In any event, the text suggests a high value on free agency in the divine scheme of things. The Lord forces no destiny upon us -- even something as seemingly inevitable as the natural course of disease and death. There are blessings the Lord waits to bestow upon us contingent upon taking the initiative to ask; or, better yet, the Lord expects us to achieve a kind of higher consciousness that can only come from faithful perseverance even in the face of denial.

Thursday, December 20, 2007

New Life, New Routines

While we were in California last week for my Grandmother's memorial, I was on the phone wrangling with school bureaucracies to get our foster kid's transcripts to the right folks, and to set up an intake appointment. Glen didn't want to spend one minute longer than he had to in the group home, and they couldn't release him to us until we had him enrolled in school. It was down to the wire, but by the time school offices were closing on Friday I had set it up.

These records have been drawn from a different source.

(* ===== verification/Sflash.v ===== *)
(** * Serial flash (target/cmnos/cmnos_sflash.c, sboot/.../cmnos/sflash)

    The driver of the SPI flash controller. A transaction sends an operation code, three bytes
    of address and up to four of data, or receives up to four: the registers AO and D hold
    them, writing to CS starts it. A page is 256 bytes, and a program operation wraps around at
    its end, so [cmnos_sflash_program] stops at each page. *)

From S2P Require Import Prelude.
From S2P Require Import Hif.
From S2P Require Import Io.

Definition ZM_SFLASH_SECTOR_ERASE : Z := 1.
Definition ZM_SFLASH_BLOCK_ERASE : Z := 2.
Definition ZM_SFLASH_CHIP_ERASE : Z := 0.
Definition ZM_SFLASH_PAGE_SIZE : Z := 256.
Definition ZM_SFLASH_OP_READ : Z := 0x03.
Definition ZM_SFLASH_OP_FAST_READ : Z := 0x0B.
Definition ZM_SFLASH_OP_SE : Z := 0x20.
Definition ZM_SFLASH_OP_BE : Z := 0xD8.
Definition ZM_SFLASH_OP_CE : Z := 0xC7.
Definition ZM_SFLASH_OP_PP : Z := 0x02.
Definition ZM_SFLASH_OP_RDSR : Z := 0x05.
Definition ZM_SFLASH_OP_WREN : Z := 0x06.
Definition ZM_SFLASH_STATUS_REG_WIP : Z := 1 .<< 0.

Definition SPI_REG_BASE_ADDRESS : Z := 0x5B000.
Definition SPI_CS_ADDRESS : Z := SPI_REG_BASE_ADDRESS + 0x0.
Definition SPI_AO_ADDRESS : Z := SPI_REG_BASE_ADDRESS + 0x4.
Definition SPI_D_ADDRESS : Z := SPI_REG_BASE_ADDRESS + 0x8.
Definition MAGPIE_REG_CLOCK_CTRL_ADDR : Z := 0x50040.
Definition SPI_CS_TXBCNT_SET (x : Z) : Z := (x .<< 0) .& 0x0000000f.
Definition SPI_CS_RXBCNT_SET (x : Z) : Z := (x .<< 4) .& 0x000000f0.
Definition SPI_CS_XCNSTART_SET (x : Z) : Z := (x .<< 8) .& 0x00000100.
Definition SPI_CS_BUSY_GET (x : Z) : Z := (x .& 0x00010000) .>> 16.
Definition SPI_CS_AUTOSIZ_OVR_SET (x : Z) : Z := (x .<< 19) .& 0x00180000.
Definition SPI_AO_OPC_SET (x : Z) : Z := (x .<< 0) .& 0x000000ff.
Definition SPI_AO_ADDR_SET (x : Z) : Z := u32 (x .<< 8) .& 0xffffff00.
Definition SPI_D_DATA_SET (x : Z) : Z := (x .<< 0) .& 0xffffffff.

Section sflash.
Context {HW C : Type} `{!DevIo HW}.
Abbreviation SM := (M (svc HW C)).

(** [n]: how often a loop polls the controller. *)
Context (n : nat).

Definition _cmnos_sflash_WaitTillTransactionOver : SM unit :=
  do_while n (
    poldata ← ioread32 SPI_CS_ADDRESS;
    mret (negb (SPI_CS_BUSY_GET poldata =? 0))).

Definition _cmnos_sflash_WaitTillNotWriteInProcess : SM unit :=
  do_while n (
    _cmnos_sflash_WaitTillTransactionOver ;;
    iowrite32 SPI_AO_ADDRESS (SPI_AO_OPC_SET ZM_SFLASH_OP_RDSR) ;;
    iowrite32 SPI_CS_ADDRESS (SPI_CS_TXBCNT_SET 1 .| SPI_CS_RXBCNT_SET 1 .| SPI_CS_XCNSTART_SET 1) ;;
    _cmnos_sflash_WaitTillTransactionOver ;;
    d ← ioread32 SPI_D_ADDRESS;
    mret (negb (d .& ZM_SFLASH_STATUS_REG_WIP =? 0))).

Definition _cmnos_sflash_WriteEnable : SM unit :=
  _cmnos_sflash_WaitTillNotWriteInProcess ;;
  iowrite32 SPI_AO_ADDRESS (SPI_AO_OPC_SET ZM_SFLASH_OP_WREN) ;;
  iowrite32 SPI_CS_ADDRESS (SPI_CS_TXBCNT_SET 1 .| SPI_CS_RXBCNT_SET 0 .| SPI_CS_XCNSTART_SET 1) ;;
  _cmnos_sflash_WaitTillTransactionOver.

Definition cmnos_sflash_init : SM unit :=
  io32_set MAGPIE_REG_CLOCK_CTRL_ADDR 0x100 ;;
  iowrite32 SPI_CS_ADDRESS (SPI_CS_AUTOSIZ_OVR_SET 2).

Definition cmnos_sflash_erase (erase_type addr : Z) : SM unit :=
  let '(erase_opcode, tx_len) :=
    if erase_type =? ZM_SFLASH_SECTOR_ERASE then (ZM_SFLASH_OP_SE, 4)
    else if erase_type =? ZM_SFLASH_BLOCK_ERASE then (ZM_SFLASH_OP_BE, 4)
    else (ZM_SFLASH_OP_CE, 1) in
  _cmnos_sflash_WriteEnable ;;
  _cmnos_sflash_WaitTillNotWriteInProcess ;;
  iowrite32 SPI_AO_ADDRESS (SPI_AO_OPC_SET erase_opcode .| SPI_AO_ADDR_SET addr) ;;
  iowrite32 SPI_CS_ADDRESS (SPI_CS_TXBCNT_SET tx_len .| SPI_CS_RXBCNT_SET 0 .| SPI_CS_XCNSTART_SET 1) ;;
  _cmnos_sflash_WaitTillNotWriteInProcess.

(** How much is written at [s_addr]. *)
Definition program_chunk (s_addr e_addr : Z) : Z :=
  let next_page_base := u32 (s_addr - s_addr mod ZM_SFLASH_PAGE_SIZE + ZM_SFLASH_PAGE_SIZE) in
  let reminder := u32 (e_addr - s_addr) in
  let write_byte := u32 (next_page_base - s_addr) in
  let write_byte := if write_byte >=? 4 then 4 else write_byte in
  if write_byte >? reminder then reminder else write_byte.

(** [t_word_data] keeps, behind the bytes copied into it, those of the turn before. *)
Fixpoint program_loop (fuel : nat) (addr e_addr buf s_addr t_word_data : Z) : SM unit :=
  if s_addr <? e_addr then
    match fuel with
    | O => fail OutOfFuel
    | S k =>
      let write_byte := program_chunk s_addr e_addr in
      let data_offset := u32 (s_addr - addr) in
      m ← svc_mem;
      let t_word_data := be_word (mem_get m (u32 (buf + data_offset)) (Z.to_nat write_byte)
                                    ++ drop (Z.to_nat write_byte) (be_bytes t_word_data)) in
      _cmnos_sflash_WriteEnable ;;
      _cmnos_sflash_WaitTillNotWriteInProcess ;;
      iowrite32 SPI_AO_ADDRESS (SPI_AO_OPC_SET ZM_SFLASH_OP_PP .| SPI_AO_ADDR_SET s_addr) ;;
      iowrite32 SPI_D_ADDRESS (SPI_D_DATA_SET t_word_data) ;;
      iowrite32 SPI_CS_ADDRESS (SPI_CS_TXBCNT_SET (4 + write_byte) .| SPI_CS_RXBCNT_SET 0 .| SPI_CS_XCNSTART_SET 1) ;;
      _cmnos_sflash_WaitTillTransactionOver ;;
      program_loop k addr e_addr buf (u32 (s_addr + write_byte)) t_word_data
    end
  else mret tt.
(** Every turn writes a byte at least; [junk] is what the uninitialised word holds. *)
Definition cmnos_sflash_program (junk addr len buf : Z) : SM unit :=
  program_loop (Z.to_nat len) addr (u32 (addr + len)) buf addr junk.

(** [A_MEMCPY] from the data register, byte by byte. *)
Definition read_data (k : Z) : SM (list Z) :=
  (fix go (l : list Z) : SM (list Z) :=
     match l with [] => mret [] | j :: l => b ← ioread8 (SPI_D_ADDRESS + j); r ← go l; mret (b :: r) end) (seqZ 0 k).
Definition cmnos_sflash_read (fast addr len buf : Z) : SM unit :=
  let '(read_opcode, write_byte) := if truthy fast then (ZM_SFLASH_OP_FAST_READ, 5) else (ZM_SFLASH_OP_READ, 4) in
  let remainder := len mod 4 in
  let read_cnt := if truthy remainder then len / 4 + 1 else len / 4 in
  for_each (seqZ 0 read_cnt) (λ i,
    let read_byte := if (i =? read_cnt - 1) && truthy remainder then remainder else 4 in
    _cmnos_sflash_WaitTillNotWriteInProcess ;;
    iowrite32 SPI_AO_ADDRESS (SPI_AO_OPC_SET read_opcode .| SPI_AO_ADDR_SET (u32 (addr + i * 4))) ;;
    iowrite32 SPI_CS_ADDRESS (SPI_CS_TXBCNT_SET write_byte .| SPI_CS_RXBCNT_SET read_byte .| SPI_CS_XCNSTART_SET 1) ;;
    _cmnos_sflash_WaitTillTransactionOver ;;
    l ← read_data read_byte;
    svc_set (u32 (buf + i * 4)) l).

Definition cmnos_sflash_rdsr : SM Z :=
  _cmnos_sflash_WaitTillTransactionOver ;;
  iowrite32 SPI_AO_ADDRESS (SPI_AO_OPC_SET ZM_SFLASH_OP_RDSR) ;;
  iowrite32 SPI_CS_ADDRESS (SPI_CS_TXBCNT_SET 1 .| SPI_CS_RXBCNT_SET 1 .| SPI_CS_XCNSTART_SET 1) ;;
  _cmnos_sflash_WaitTillTransactionOver ;;
  w ← ioread32 SPI_D_ADDRESS;
  mret (w .& 0x000000FF).
End sflash.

Sunday, our morning flight was canceled, so I had to call Glen and let him know we would be three hours later picking him up than we had initially planned. We were literally counting the hours that last day. We arrived in the Twin Cities around six, got our car rental, dropped our stuff off, and then headed straight for the home. It was a joyful reunion.

Monday morning we took him to school to get him registered. We met with the assistant principal. I arrived at work late. Göran took the day off so he could take Glen shopping for school supplies. They came by my office, and I took them around and introduced him to my co-workers and supervisors.

Tuesday was the beginning of my new routine. Up at 5:30 a.m. so I can be at work by 7:00 a.m., and home by 3:30 p.m. Göran stays on his old schedule, and is at home late enough to see Glen off to school. Then I'm home shortly after he arrives home from school.

Göran and I were on pins and needles that whole day. We knew Glen would do great in his classes -- he's an A student. But we knew how important it would be for him to find new friends and feel accepted. He confided in us that he was nervous. This school has a student body ten times the small-town school he last attended. They have a rule at the school banning the use of cell phones, so I just had to wait the old fashioned way till the end of the day to hear how everything had gone.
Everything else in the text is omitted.